The present invention selectively dissolves technetium oxide using water, physiological saline and low concentration ammonia or sodium hydroxide. The main principle is as follows: tc₂O₇Easily soluble in water and weakly alkaline solution, MoO₃The solubility in water and weak alkaline solution is very low, and the water soluble type water. The concentration of ammonia water or sodium hydroxide solution in the process is less than 0.2 mol/L. After selective dissolution will¹⁰⁰MoO₃Filtering the residue to obtain technetium solution containing a small amount of molybdenum, filtering the filtrate, and collecting the residue¹⁰⁰MoO₃And recycling the waste water.

Compared with the prior art, the invention has the following advantages:

firstly, an accelerator is used for irradiating the molybdenum target, so that the construction cost is lower than that of a reactor;

secondly, the molybdenum target does not need to be dissolved and prepared into a generator, thereby avoiding generating a large amount of radioactive waste liquid and realizing^99mSeparation of Tc and¹⁰⁰mo is recycled and reused, greatly reducing^99mThe production cost of Tc.

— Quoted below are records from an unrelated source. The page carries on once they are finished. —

(** The client has no listener for the event the stop branch emits. *)
Lemma client_ignores_recordingStatus (p : Wire.payload) (c : Client.state) :
  Client.socket_on "recordingStatus" p c = c.
Proof. reflexivity. Qed.

(** C6.  On a stop message the relay ends the streaming call if there is
    one, clears the flag, and emits exactly one event.  That event is
    named [recordingStatus], not [recordingStatusChange]; its payload is
    [{recording: false, error: null}]; and the client, which listens for
    [recordingStatusChange], does not react to it. *)
Theorem stop_emits_recordingStatus (w : world) (c : Client.state) :
  crashed w = None ->
  let w' := step w (SocketRecording stop_message) in
  cloud w' = cloud w ++ match speechClient (cloudSpeechApi w) with
                        | Some id => [StreamEnd id]
                        | None => []
                        end /\
  recording w' = false /\
  (exists name p,
     sent w' = sent w ++ [(name, p)] /\
     name = "recordingStatus" /\
     name <> "recordingStatusChange" /\
     p = {| Wire.recording := Some false; Wire.data := None; Wire.error_ := None |} /\
     Client.socket_on name p c = c).
Proof.
  intros Hcr w'. destruct (stop_effect w Hcr) as (Hrec & _ & Hcloud & Hsent & _).
  split; [exact Hcloud|]. split; [exact Hrec|].
  eexists _, _. split; [exact Hsent|]. repeat split. discriminate.
Qed.

Lemma stop_emits_recordingStatus_witness :
  crashed connect = None /\
  sent (step connect (SocketRecording stop_message)) =
    [("recordingStatus",
      {| Wire.recording := Some false; Wire.data := None; Wire.error_ := None |})].
Proof.
  split; [reflexivity|].
  destruct (stop_emits_recordingStatus connect
              {| Client.isRecording := true; Client.audioContext := Some true;
                 Client.called := [] |} eq_refl)
    as (_ & _ & name & p & Hsent & -> & _ & -> & _).
  exact Hsent.
Defined.

End Stop.

(* ===================================================================== *)
(** ** One-shot recognition and its callback                              *)
(* ===================================================================== *)

Section RecogniseFile.
Import JS Adapter Relay.

(** When the auth provider answers and the cloud returns an error or at
    least one response, the caller's callback runs exactly once, with
    the failure or the success shape. *)
Lemma recogniseFile_calls_back (st : state) (audioData : string) (parameters : value)
    (r : rpc_result) (request : object * string) :
  snd (recogniseFile st audioData parameters) = Ok request ->
  match r with
  | RpcFailed err =>
      snd (fst (recogniseFile_run st audioData parameters AuthClient r)) =
        [{| success := false; response_data := None; response_error := Some err |}]
  | RpcResponse [] =>
      snd (fst (recogniseFile_run st audioData parameters AuthClient r)) = []
  | RpcResponse (r0 :: _) =>
      snd (fst (recogniseFile_run st audioData parameters AuthClient r)) =
        [{| success := true; response_data := Some (results r0); response_error := None |}]
  end.
Proof.
  unfold recogniseFile_run.
  destruct (recogniseFile st audioData parameters) as [st' res]. cbn [snd].
  intros ->. cbn. destruct r as [err|[|r0 rs]]; reflexivity.
Qed.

Thirdly, molybdenum and technetium are converted into corresponding oxides by means of high-temperature oxidation, and then the technetium oxide is selectively dissolved. In the whole separation process, the separation process is carried out,¹⁰⁰the dissolution amount of Mo is very small, which is beneficial to^99mThe further purification of the Tc is carried out,^99mtc separation efficiency can reach more than 95%. In addition, the process is also greatly improved¹⁰⁰The recovery and utilization efficiency of the Mo is improved,¹⁰⁰the Mo recovery rate can reach more than 90 percent.

Drawings

FIG. 1 is a process flow diagram of the present invention.

FIG. 2 shows a molybdenum target before irradiation¹⁰⁰Mo)。

Fig. 3 shows the deposition of molybdenum-technetium oxide on a quartz tube after high temperature conversion.

FIG. 4 shows the separation before and after^99mGamma energy spectrum of Tc.

FIG. 5 shows the Na obtained^99mTcO₄Gamma energy spectrum of (2).

Detailed Description

The present invention will be further illustrated with reference to the following specific examples, but the present invention is not limited to the following examples. The method is a conventional method unless otherwise specified. The starting materials are commercially available from the open literature unless otherwise specified.